**Problem details**
All lines below are to be transcribed exactly.

**Excerpted data**
(** ** A store to start from: an installation with users and books, and no
    activity yet. *)
Definition installation (users : list string) (entities : list EconomicEntity)
    (books : list AccountingBook) : Db :=
  {| db_users := users; db_entities := entities; db_books := books; db_links := [];
     db_accounts := []; db_dimensions := []; db_dimension_values := []; db_periods := [];
     db_rules := []; db_versions := []; db_rule_lines := []; db_entries := []; db_lines := [];
     db_line_dims := []; db_source_links := []; db_expenses := []; db_allocations := [];
     db_expense_lines := [];
     db_facts := {| ft_orders := []; ft_orderFees := []; ft_orderRefunds := [];
                    ft_orderLines := []; ft_acquisitions := []; ft_acquisitionCosts := [];
                    ft_items := []; ft_movements := []; ft_candidates := []; ft_catalogItems := [];
                    ft_counterparties := [] |};
     db_audit := []; db_next := 100; db_now := 0; db_deferred := [] |}.

Lemma installation_committed users entities books : committed (installation users entities books).
Proof. split; [|done]. split; cbn; try constructor; intros; set_solver. Qed.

**Reply**
(** ** A store to start from: an installation with users and books, and no
    activity yet. *)
Definition installation (users : list string) (entities : list EconomicEntity)
    (books : list AccountingBook) : Db :=
  {| db_users := users; db_entities := entities; db_books := books; db_links := [];
     db_accounts := []; db_dimensions := []; db_dimension_values := []; db_periods := [];
     db_rules := []; db_versions := []; db_rule_lines := []; db_entries := []; db_lines := [];
     db_line_dims := []; db_source_links := []; db_expenses := []; db_allocations := [];
     db_expense_lines := [];
     db_facts := {| ft_orders := []; ft_orderFees := []; ft_orderRefunds := [];
                    ft_orderLines := []; ft_acquisitions := []; ft_acquisitionCosts := [];
                    ft_items := []; ft_movements := []; ft_candidates := []; ft_catalogItems := [];
                    ft_counterparties := [] |};
     db_audit := []; db_next := 100; db_now := 0; db_deferred := [] |}.

Lemma installation_committed users entities books : committed (installation users entities books).
Proof. split; [|done]. split; cbn; try constructor; intros; set_solver. Qed.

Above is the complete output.